Exercise goal |
Please repeat, unchanged, the lines at the top of the listing below, ending with the one that has "JSONValue v = None))".

Data shown |
=====
(** C4 (amended).  [IsValid] is false exactly when the resource is absent.
    On a handle whose resource is absent every function returns, and
    - the functions that write to an object handle leave the heap as it is,
      and [EvenniaParseString] reports false;
    - the functions that read from an object handle leave the caller's
      output variables as they are ([Value], [Success]), or return a handle
      without object, or an empty map with count 0;
    - the functions on a null array handle or an invalid value handle do the
      same (outputs untouched, a null handle, an empty array with count 0);
    - every socket function returns false and leaves the connection alone,
      [CloseConnection] on a null or never-connected connection included. *)
Theorem invalid_handles_are_left_alone :
  ((forall h, UJSONHandle_IsValid h = false <-> JSONObject h = None)
   /\ (forall v, UJSONValue_IsValid v = false <-> JSONValue v = None))
  /\ (forall JSONHandle heap Name,
        invalid_handle JSONHandle ->
        (forall Value, EvenniaAddJSONElement heap JSONHandle Name Value = heap)
        /\ (forall Value, EvenniaAddJSONNumericElement heap JSONHandle Name Value = heap)
        /\ (forall Value, EvenniaAddJSONObject heap JSONHandle Name Value = heap)
        /\ (forall Value, EvenniaAddJSONArrayToObject heap JSONHandle Name Value = heap)
        /\ (forall JSONString Success,
              EvenniaParseString heap JSONHandle JSONString Success = (heap, JSONHandle, false)))
  /\ (forall JSONHandle heap Name,
        invalid_handle JSONHandle ->
        (forall Value, EvenniaGetJSONElement heap JSONHandle Name Value = Value)
        /\ (forall Value, EvenniaGetJSONNumericElement heap JSONHandle Name Value = Value)
        /\ EvenniaGetJSONObject heap JSONHandle Name = Some {| JSONObject := None |}
        /\ (forall fuel Value Success,
              EvenniaSerializeJSONObject fuel heap JSONHandle Value Success
              = Some (Returns (Value, Success)))
        /\ EvenniaGetJSONObjectKeysAndTypes heap JSONHandle = (∅, 0%Z))
  /\ (forall heap Name Index,
        (forall Value, EvenniaAddJSONObjectToArray None Value = None)
        /\ (forall Value, EvenniaAddJSONArrayToArray heap None Name Value = (heap, None))
        /\ (forall Value,
              EvenniaGetJSONElementMultiple heap None Index Name Value = Returns Value)
        /\ (forall fuel Value Success,
              EvenniaSerializeJSONObjectArray fuel heap None Value Success
              = Some (Returns (Value, Success)))
        /\ (forall Success,
              EvenniaGetJSONObjectFromArray None Index Success = Returns (None, Success))
        /\ EvenniaGetJSONArrayHandleAsArray None = ([], 0%Z)
        /\ EvenniaGetJSONArrayTypesAndValues None = (∅, 0%Z)
        /\ (forall JsonType, EvenniaGetJSONObjectType None Index JsonType = Returns JsonType))
  /\ (forall JSONValue_,
        invalid_value JSONValue_ ->
        (forall JsonType, EvenniaGetJSONValueType JSONValue_ JsonType = JsonType)
        /\ EvenniaJSONValueAsObject JSONValue_ = None
        /\ EvenniaJSONValueAsArray JSONValue_ = None
        /\ (forall Value, EvenniaJSONValueAsString JSONValue_ Value = Value))
  /\ (forall Connection,
        invalid_connection Connection ->
        (forall Message, SendMessage Connection Message = (false, Connection))
        /\ (forall Message, GetMessage Connection Message = (false, Message, Connection))
        /\ HasPendingData Connection = false
        /\ CloseConnection Connection = (false, Connection)).
Proof.
  split; [exact IsValid_iff_resource|].
  split; [intros h heap Name Hh; apply invalid_object_handle_writes; exact Hh|].
  split; [intros h heap Name Hh; apply invalid_object_handle_reads; exact Hh|].
  split; [intros heap Name Index; apply null_array_handle|].
  split; [intros v Hv; apply invalid_value_handle; exact Hv|].
  intros c Hc. apply invalid_connection_calls. exact Hc.
Qed.
Definition channel_text (rt : runtime) (desc unit : string)
  (values : list value) : result string :=
  latest_value <- latest values ;;
  bad <- (if eq_str latest_value "Overload" then Ok true
          else math_isnan latest_value) ;;
  if (bad : bool) then Ok (desc ++ ": Overload")%string
  else
    formatted_value <- format_si_unit rt latest_value unit ;;
    Ok (desc ++ ": " ++ formatted_value)%string.

Definition show_labels (rt : runtime) (jig : bool)
  (ach_values bch_values calculated_values : list value) : gui unit :=
  pg <~ get ;;
  if jig then
    text <~ lift (calculated_text rt (cfg pg) calculated_values) ;;
    modify (fun pg => set_labels (value_label_ach pg) (value_label_bch pg) text pg)
  else
    (if negb (is_nil ach_values) then
       text <~ lift (channel_text rt (ach_desc (cfg pg)) (ach_unit (cfg pg)) ach_values) ;;
       modify (fun pg => set_labels text (value_label_bch pg)
                                    (value_label_calculated pg) pg)
     else gret tt) ;;;
    if truthy (bch_desc (cfg pg)) && negb (is_nil bch_values) then
      text <~ lift (channel_text rt (bch_desc (cfg pg)) (bch_unit (cfg pg)) bch_values) ;;
      modify (fun pg => set_labels (value_label_ach pg) text
                                   (value_label_calculated pg) pg)
    else gret tt.

(** The rows appended while recording. *)
Fixpoint record_calculated (tc : list (PrimFloat.float * value)) : gui unit :=
  match tc with
  | [] => gret tt
  | (t, c_val) :: rest =>
      inf <~ lift (math_isinf c_val) ;;
      (if (inf : bool) then gret tt
       else modify (fun pg => set_recorded_data
                                (recorded_data pg ++ [[VFloat t; c_val]]) pg)) ;;;
      record_calculated rest
  end.

Fixpoint record_channels (with_b : bool)
  (tab : list (PrimFloat.float * value * value)) : gui unit :=
  match tab with
  | [] => gret tt
  | (t, a_val, b_val) :: rest =>
      modify (fun pg => set_recorded_data
                (recorded_data pg
                   ++ [if with_b then [VFloat t; a_val; b_val] else [VFloat t; a_val]])
                pg) ;;;
      record_channels with_b rest
  end.

Definition record (jig : bool) (ach_values bch_values : list value)
  (time_values : list PrimFloat.float) (calculated_values : list value)
  : gui unit :=
  pg <~ get ;;
  if recording pg then
    if jig then record_calculated (combine time_values calculated_values)
    else
      let combined_b := if negb (is_nil bch_values) then bch_values
                        else repeat VNone (List.length ach_values) in
      record_channels (truthy (bch_desc (cfg pg)))
        (combine (combine time_values ach_values) combined_b)
  else gret tt.

(** [update_graph(ach_values, bch_values, time_values, calculated_values)];
    an argument that is [None] is the empty list here, as the method only
    tests it for truth.  Drawing on the canvas is taken to succeed. *)
Definition update_graph (rt : runtime) (ach_values bch_values : list value)
  (time_values : list PrimFloat.float) (calculated_values : list value)
  : gui unit :=
  modify (fun pg => set_time_data (time_data pg ++ time_values) pg) ;;;
  pg <~ get ;;
  if is_nil (time_data pg) then gret tt
  else
    let jig := jig_mode (cfg pg) && negb (is_nil calculated_values) in
    time_values <~ extend_values jig ach_values bch_values time_values
                                 calculated_values ;;
    pg <~ get ;;
    bounds <~ lift (window_bounds rt pg) ;;
    keep_window jig bch_values (fst bounds) (snd bounds) ;;;
    show_labels rt jig ach_values bch_values calculated_values ;;;
    record jig ach_values bch_values time_values calculated_values.

(** *** [toggle_recording], [save_recorded_data], [reset_graph] *)

(** The header row of the exported file. *)
Definition header (c : config) : list value :=
  if jig_mode c then
    [VStr "時間 (秒)";
     VStr (calculated_value_desc c ++ " (" ++ calculated_unit c ++ ")")]
  else if truthy (bch_desc c) then
    [VStr "時間 (秒)";
     VStr (ach_desc c ++ " (" ++ ach_unit c ++ ")");
     VStr (bch_desc c ++ " (" ++ bch_unit c ++ ")")]
  else
    [VStr "時間 (秒)"; VStr (ach_desc c ++ " (" ++ ach_unit c ++ ")")].

(** [file_path] is what the save dialog returns (empty when cancelled);
    [io_ok] tells whether opening and writing the file succeed. *)
Definition save_recorded_data (file_path : string) (io_ok : bool) (pg : page)
  : page :=
  if is_nil (recorded_data pg) then
    emit (MsgInfo "情報" "記録されたデータがありません。") pg
  else if truthy file_path then
    if io_ok then
      emit (MsgInfo "成功" ("データを" ++ file_path ++ "に保存しました。"))
        (emit (FileWritten file_path (header (cfg pg) :: recorded_data pg)) pg)
    else
      emit (MsgCritical "エラー" "データの保存に失敗しました。") pg
  else pg.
=====
Answer section |
(** C4 (amended).  [IsValid] is false exactly when the resource is absent.
    On a handle whose resource is absent every function returns, and
    - the functions that write to an object handle leave the heap as it is,
      and [EvenniaParseString] reports false;
    - the functions that read from an object handle leave the caller's
      output variables as they are ([Value], [Success]), or return a handle
      without object, or an empty map with count 0;
    - the functions on a null array handle or an invalid value handle do the
      same (outputs untouched, a null handle, an empty array with count 0);
    - every socket function returns false and leaves the connection alone,
      [CloseConnection] on a null or never-connected connection included. *)
Theorem invalid_handles_are_left_alone :
  ((forall h, UJSONHandle_IsValid h = false <-> JSONObject h = None)
   /\ (forall v, UJSONValue_IsValid v = false <-> JSONValue v = None))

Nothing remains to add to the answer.